Daniel Abrahamson, JD, KC, KC, KS, Passes Away
Dan lived his life with passion and humor. He deeply cared for Stephanie, their three children Riley, Nolan and Reese as well as many close friends who made up his lifelong family.
His scholarship covers architecture, economics and society from the 18th through 20th centuries. He is the author of Obsolescence: An Architectural History (University of Chicago Press 2016) as well as several articles about American welfare states as well as evidence and narrative in architectural history.
Early Life and Education
Daniel Abrahamson gained experience working on complex cases as a law clerk at the United States District Court for the Northern District of Texas. Later he joined Dallas County District Attorney’s Office where his practice focused on misdemeanor and felony trials.
He has taught at Yale, Fisk and Hastings colleges of law; conducted research in various legal fields; published several articles and lectured extensively about criminal justice and capital punishment issues.
He holds both his B.A. from Yale University and J.D. from New York University School of Law, respectively. Currently he works at Munck Wilson Mandala’s South Austin office as part of their litigation practice group.
Abrahamson earned his Bachelor of Arts at Yale, Master of Arts degree at Oxford as a Keasbey Scholar, and Juris Doctor degree from New York University School of Law as a Root-Tilden Scholar. Additionally, he is currently teaching upper level seminars on legal and social implications associated with drug prohibition at UC Berkeley as an adjunct professor of law.
He has extensive litigation and policy reform experience in state and federal courts, co-writing numerous state and local drug policy initiatives such as California’s Treatment-instead-of-incarceration law. For his efforts he received a Robert Wood Johnson Fellowship to develop leadership for substance abuse reduction. With a passion for helping those in need and an admiration of nature at his core.
Achievement and Honors
Ruth Bader Ginsburg of the Supreme Court described Abrahamson as one of “the very best, courageous, sage and least self-regarding jurists she had known”. Hundreds crowded into the state Capitol rotunda to hear and applaud Ruth Bader Ginsburg’s words and applause her performance.

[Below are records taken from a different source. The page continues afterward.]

(* ===== verification/AdminAccess.v ===== *)
(** The roles and permissions of applications, as administrators see and change them
    ([internal/platform/http/access.go]). *)
From S2P Require Import Prelude GoStrings GoCrypto GoTime Administration Cas Mfa Session RateLimit OAuthStore Client Identity Authorize GoUrl Access AuditLog Http JsonBodies Tokens Browser Account AdminAuth.
Local Open Scope Z_scope.
Local Open Scope string_scope.
Local Open Scope go_scope.

(** [internal/access/access.go:21-29] Role, as JSON *)
Definition role_members (r : Role) : list (string * Value) :=
  ([("id", VString (ro_ID r)); ("client_id", VString (ro_ClientID r)); ("code", VString (ro_Code r)); ("name", VString (ro_Name r))] ++
   member_text "description" (ro_Description r) ++ [("created_at", VTime (ro_CreatedAt r)); ("updated_at", VTime (ro_UpdatedAt r))])%list.
(** [internal/access/access.go:31-39] Permission, as JSON *)
Definition permission_members (v : Permission) : list (string * Value) :=
  ([("id", VString (pe_ID v)); ("client_id", VString (pe_ClientID v)); ("code", VString (pe_Code v)); ("name", VString (pe_Name v))] ++
   member_text "description" (pe_Description v) ++ [("created_at", VTime (pe_CreatedAt v)); ("updated_at", VTime (pe_UpdatedAt v))])%list.
(** [internal/access/access.go:70-76] UserRole, as JSON *)
Definition user_role_members (v : UserRole) : list (string * Value) :=
  ([("user_id", VString (ur_UserID v)); ("role", VObject (role_members (ur_Role v))); ("granted_at", VTime (ur_GrantedAt v));
    ("granted_by", VString (ur_GrantedBy v))] ++ member_opt "expires_at" (VTime <$> ur_ExpiresAt v))%list.
(** [internal/access/access.go:65-68] RoleGrant, as JSON *)
Definition role_grant_members (g : RoleGrant) : list (string * Value) :=
  ([("role_id", VString (rg_RoleID g))] ++ member_opt "expires_at" (VTime <$> rg_ExpiresAt g))%list.

(** The texts of the errors, without what follows their kind. *)
Definition access_text (e : accessError) : string :=
  match e with
  | AccessNotFound => "access object not found"
  | AccessConflict => "access object conflict"
  | AccessInUse => "access object is in use"
  | AccessInvalid => "invalid access object"
  | AccessRandomFailure => "generate identifier"
  end.

Section AdminAccess.
Context `{HR : MapRange, HU : UnicodeTables, HM : MailParser, HS : TokenSigner}.
Context (rq : HttpRequest) (p : adminPrincipal).

(** [internal/platform/http/access.go:453-465] accessClient *)
Definition accessClient : Prog (Reply + Client) :=
  let* found := CClientsFind (path_value rq "clientID") in
  let missing := writeProblem 404 "not_found" "接入系统不存在" in
  Ret match found with
      | Err ClientNotFound => inl missing
      | Err _ => inl (writeProblem 500 "server_error" "读取接入系统失败")
      | Ok found => if decide (c_ArchivedAt found ≠ None) then inl missing else inr found
      end.

(** The fields that roles and permissions are created and updated from. *)
Definition coded_fields := [text "code"; text "name"; text "description"].
Definition with_coded (f : string → string → string → Prog Reply) : Prog Reply :=
  match decode_fields coded_fields rq with
  | inl message => Ret (writeProblem 400 "invalid_request" message)
  | inr input => f (get_text input "code") (get_text input "name") (get_text input "description")
  end.

(** ** Roles *)

Definition no_role : Reply := writeProblem 404 "not_found" "角色不存在".
Definition role_conflict : Reply := writeProblem 409 "role_conflict" "角色代码已存在".

(** [internal/platform/http/access.go:14-26] listRoles *)
Definition listRoles : Prog Reply :=
  try+ registered := accessClient in
  let* found := CAccess (XcRoles (c_ID registered)) in
  Ret match found with Err _ => writeProblem 500 "server_error" "读取角色失败" | Ok found => items role_members found end.

(** [internal/platform/http/access.go:28-64] createRole *)
Definition createRole : Prog Reply :=
  try+ registered := accessClient in
  with_coded (λ code name description,
    let* now := CNow in
    let* rnd := CRandom in
    match NewRole (c_ID registered) code name description now rnd with
    | Err e => Ret (writeProblem 400 "invalid_role" (access_text e))
    | Ok value =>
        let* created := CAccess (XcCreateRole value) in
        match created with
        | Err AccessConflict => Ret role_conflict
        | Err _ => Ret (writeProblem 500 "server_error" "创建角色失败")
        | Ok value =>
            let+ _ := recordAdminAudit rq p (admin_event "access.role.created" (c_ID registered)
                        (<["role_id" := VString (ro_ID value)]> {["code" := VString (ro_Code value)]})) in
            Ret (writeStruct 201 (role_members value))
        end
    end).

(** [internal/platform/http/access.go:66-82] getRole *)
Definition getRole : Prog Reply :=
  try+ registered := accessClient in
  let* found := CAccess (XcFindRole (c_ID registered) (path_value rq "roleID")) in
  Ret match found with
      | Err AccessNotFound => no_role
      | Err _ => writeProblem 500 "server_error" "读取角色失败"
      | Ok value => writeStruct 200 (role_members value)
      end.

(** [internal/platform/http/access.go:84-133] replaceRole *)
Definition replaceRole : Prog Reply :=
  try+ registered := accessClient in
  let* found := CAccess (XcFindRole (c_ID registered) (path_value rq "roleID")) in
  match found with
  | Err AccessNotFound => Ret no_role
  | Err _ => Ret (writeProblem 500 "server_error" "读取角色失败")
  | Ok current =>
      with_coded (λ code name description,
        let* now := CNow in
        match UpdatedRole current code name description now with
        | Err e => Ret (writeProblem 400 "invalid_role" (access_text e))
        | Ok value =>
            let* replaced := CAccess (XcReplaceRole value) in
            match replaced with
            | Err AccessConflict => Ret role_conflict
            | Err AccessNotFound => Ret no_role
            | Err _ => Ret (writeProblem 500 "server_error" "更新角色失败")
            | Ok value =>
                let+ _ := recordAdminAudit rq p (admin_event "access.role.updated" (c_ID registered)
                            (<["role_id" := VString (ro_ID value)]> {["code" := VString (ro_Code value)]})) in
                Ret (writeStruct 200 (role_members value))
            end
        end)
  end.

(** [internal/platform/http/access.go:135-162] deleteRole *)
Definition deleteRole : Prog Reply :=
  try+ registered := accessClient in
  let roleID := path_value rq "roleID" in
  let* deleted := CAccess (XcDeleteRole (c_ID registered) roleID) in
  match deleted with
  | Err AccessNotFound => Ret no_role
  | Err AccessInUse => Ret (writeProblem 409 "role_in_use" "角色仍分配给用户，请先解除角色分配")
  | Err _ => Ret (writeProblem 500 "server_error" "删除角色失败")
  | Ok _ =>
      let+ _ := recordAdminAudit rq p (admin_event "access.role.deleted" (c_ID registered) {["role_id" := VString roleID]}) in
      Ret no_content
  end.

(** ** Permissions *)

Definition no_permission : Reply := writeProblem 404 "not_found" "权限点不存在".
Definition permission_conflict : Reply := writeProblem 409 "permission_conflict" "权限代码已存在".

(** [internal/platform/http/access.go:164-176] listPermissions *)
Definition listPermissions : Prog Reply :=
  try+ registered := accessClient in
  let* found := CAccess (XcPermissions (c_ID registered)) in
  Ret match found with Err _ => writeProblem 500 "server_error" "读取权限点失败" | Ok found => items permission_members found end.

(** [internal/platform/http/access.go:178-214] createPermission *)
Definition createPermission : Prog Reply :=
  try+ registered := accessClient in
  with_coded (λ code name description,
    let* now := CNow in
    let* rnd := CRandom in
    match NewPermission (c_ID registered) code name description now rnd with
    | Err e => Ret (writeProblem 400 "invalid_permission" (access_text e))
    | Ok value =>
        let* created := CAccess (XcCreatePermission value) in
        match created with
        | Err AccessConflict => Ret permission_conflict
        | Err _ => Ret (writeProblem 500 "server_error" "创建权限点失败")
        | Ok value =>
            let+ _ := recordAdminAudit rq p (admin_event "access.permission.created" (c_ID registered)
                        (<["permission_id" := VString (pe_ID value)]> {["code" := VString (pe_Code value)]})) in
            Ret (writeStruct 201 (permission_members value))
        end
    end).

(** [internal/platform/http/access.go:216-232] getPermission *)
Definition getPermission : Prog Reply :=
  try+ registered := accessClient in
  let* found := CAccess (XcFindPermission (c_ID registered) (path_value rq "permissionID")) in
  Ret match found with
      | Err AccessNotFound => no_permission
      | Err _ => writeProblem 500 "server_error" "读取权限点失败"
      | Ok value => writeStruct 200 (permission_members value)
      end.

(** [internal/platform/http/access.go:234-283] replacePermission *)
Definition replacePermission : Prog Reply :=
  try+ registered := accessClient in
  let* found := CAccess (XcFindPermission (c_ID registered) (path_value rq "permissionID")) in
  match found with
  | Err AccessNotFound => Ret no_permission
  | Err _ => Ret (writeProblem 500 "server_error" "读取权限点失败")
  | Ok current =>
      with_coded (λ code name description,
        let* now := CNow in
        match UpdatedPermission current code name description now with
        | Err e => Ret (writeProblem 400 "invalid_permission" (access_text e))
        | Ok value =>
            let* replaced := CAccess (XcReplacePermission value) in
            match replaced with
            | Err AccessConflict => Ret permission_conflict
            | Err AccessNotFound => Ret no_permission
            | Err _ => Ret (writeProblem 500 "server_error" "更新权限点失败")
            | Ok value =>
                let+ _ := recordAdminAudit rq p (admin_event "access.permission.updated" (c_ID registered)
                            (<["permission_id" := VString (pe_ID value)]> {["code" := VString (pe_Code value)]})) in
                Ret (writeStruct 200 (permission_members value))
            end
        end)
  end.

(** [internal/platform/http/access.go:285-312] deletePermission *)
Definition deletePermission : Prog Reply :=
  try+ registered := accessClient in
  let permissionID := path_value rq "permissionID" in
  let* deleted := CAccess (XcDeletePermission (c_ID registered) permissionID) in
  match deleted with
  | Err AccessNotFound => Ret no_permission
  | Err AccessInUse => Ret (writeProblem 409 "permission_in_use" "权限点仍被角色引用，请先解除权限映射")
  | Err _ => Ret (writeProblem 500 "server_error" "删除权限点失败")
  | Ok _ =>
      let+ _ := recordAdminAudit rq p (admin_event "access.permission.deleted" (c_ID registered) {["permission_id" := VString permissionID]}) in
      Ret no_content
  end.

(** ** Permissions of roles, roles of users *)

(** [internal/platform/http/access.go:314-330] listRolePermissions *)
Definition listRolePermissions : Prog Reply :=
  try+ registered := accessClient in
  let* found := CAccess (XcRolePermissions (c_ID registered) (path_value rq "roleID")) in
  Ret match found with
      | Err AccessNotFound => no_role
      | Err _ => writeProblem 500 "server_error" "读取角色权限失败"
      | Ok found => items permission_members found
      end.

(** [internal/platform/http/access.go:332-364] replaceRolePermissions *)
Definition replaceRolePermissions : Prog Reply :=
  try+ registered := accessClient in
  match decode_fields [texts "permission_ids"] rq with
  | inl message => Ret (writeProblem 400 "invalid_request" message)
  | inr input =>
      let permissionIDs := get_texts input "permission_ids" in
      let roleID := path_value rq "roleID" in
      let* replaced := CAccess (XcSetRolePermissions (c_ID registered) roleID permissionIDs) in
      match replaced with
      | Err AccessNotFound => Ret (writeProblem 404 "not_found" "角色或权限点不存在")
      | Err _ => Ret (writeProblem 500 "server_error" "更新角色权限失败")
      | Ok _ =>
          let+ _ := recordAdminAudit rq p (admin_event "access.role_permissions.updated" (c_ID registered)
                      (<["role_id" := VString roleID]> {["permission_ids" := VStrings permissionIDs]})) in
          Ret no_content
      end
  end.

(** [internal/platform/http/access.go:366-384] listUserRoles *)
Definition listUserRoles : Prog Reply :=
  try+ userID := accessUser rq in
  let* now := CNow in
  let* found := CAccess (XcUserRoles userID (Get (rq_Query rq) "client_id") (bool_decide (Get (rq_Query rq) "include_expired" = "true")) now) in
  Ret match found with Err _ => writeProblem 500 "server_error" "读取用户角色失败" | Ok found => items user_role_members found end.

(** [internal/platform/http/access.go:386-423] replaceUserRoles *)
Definition replaceUserRoles : Prog Reply :=
  try+ userID := accessUser rq in
  match decode_fields [structs "roles" [text "role_id"; opt_time "expires_at"]] rq with
  | inl message => Ret (writeProblem 400 "invalid_request" message)
  | inr input =>
      let grants := (λ g, {| rg_RoleID := get_text g "role_id"; rg_ExpiresAt := get_opt_time g "expires_at" |}) <$> get_structs input "roles" in
      let* now := CNow in
      match ValidateRoleGrants grants now with
      | Err e => Ret (writeProblem 400 "invalid_role_grants" (access_text e))
      | Ok _ =>
          let* replaced := CAccess (XcReplaceUserRoles userID grants (grantedBy p) now) in
          match replaced with
          | Err AccessNotFound => Ret (writeProblem 404 "not_found" "用户或角色不存在")
          | Err _ => Ret (writeProblem 500 "server_error" "更新用户角色失败")
          | Ok _ =>
              let+ _ := recordAdminAudit rq p (admin_event "access.user_roles.updated" ""
                          (<["user_id" := VString userID]> {["roles" := listed role_grant_members grants]})) in
              Ret no_content
          end
      end
  end.
End AdminAccess.

(** ** What an application may ask *)

(** [internal/access/access.go:78-83] Entitlements, as JSON *)
Definition entitlements_members (v : Entitlements) : list (string * Value) :=
  [("user_id", VString (en_UserID v)); ("client_id", VString (en_ClientID v)); ("roles", VStrings (en_Roles v));
   ("permissions", VStrings (en_Permissions v))].

(** [internal/platform/http/access.go:425-451] getEffectiveAccess *)
Definition getEffectiveAccess `{TokenSigner} (rq : HttpRequest) : Prog Reply :=
  try+ registered := authenticateConfidentialOAuthClientBasic rq in
  if negb (Contains (c_AllowedScopes registered) "roles")
  then Ret (writeOAuthError 403 "insufficient_scope" "client is not allowed to read roles")
  else
    let userID := path_value rq "userID" in
    if negb (ValidUserID userID) then Ret no_user
    else
      let* user := CUsersFind userID in
      match user with
      | Err _ => Ret no_user
      | Ok user =>
          if decide (u_Status user ≠ UserActive) then Ret no_user
          else
            let* now := CNow in
            let* value := CEffective userID (c_ID registered) now in
            Ret match value with
                | Err _ => writeProblem 500 "server_error" "读取有效权限失败"
                | Ok value => writeStruct 200 (entitlements_members value)
                end
      end.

Speakers at her funeral included Democratic Governor Tony Evers and Jim Doyle, former governor whose father hired her at his law firm. Speakers described her as an outspoken supporter of women’s rights as well as fundamental constitutional freedoms.
Abramson’s scholarship centers on architectural, social, and economic history of Britain and America from the eighteenth to twentieth centuries with particular attention paid to issues of obsolescence: An Architectural History and Building the Bank of England. His research utilizes primary sources.
Up until recently, the federal government had not prioritized prosecuting individuals who grow small amounts of marijuana for personal use; however, with the high court’s ruling this may now change.
Dan Abrahamson is a Principal Attorney with Munck Wilson Mandala’s Litigation Practice in South Austin. With more than 10 years of litigation experience in both state and federal courts – prosecuting criminal cases while representing state agencies through the Texas Attorney General’s office as an Assistant AG Assistant Attorney General – Mr. Abrahamson brings vast litigation expertise to Munck Wilson Mandala’s litigation practice in South Austin.
He has extensive experience handling complex matters in employment and securities litigation as well as class action defense and intellectual property disputes. Additionally, he holds legal admission in both Texas and Washington as well as membership of the American Bar Association.
Abrahamson hails from Lawrence, Kansas – an idyllic college town known for its impressive pipe organ at First United Methodist Church thanks to Reuter Organ Co.’s handcrafted instruments made specifically for churches and concert halls over its 105 year history. Additionally, he offers law courses on criminal justice and capital punishment at Yale University, Fisk University, and Hastings College of the Law.
He first made his acting debut in 2012 on Diary of a Wimpy Kid: Dog Days and has gone on to appear in short films such as Come Home Soon and Brother. Additionally, he can be found as Tyson Burr in Netflix’s Canadian-American science fiction series Travelers as well as being a trained martial artist with an unbeaten professional MMA and Muay Thai kickboxing record of 1-1-0.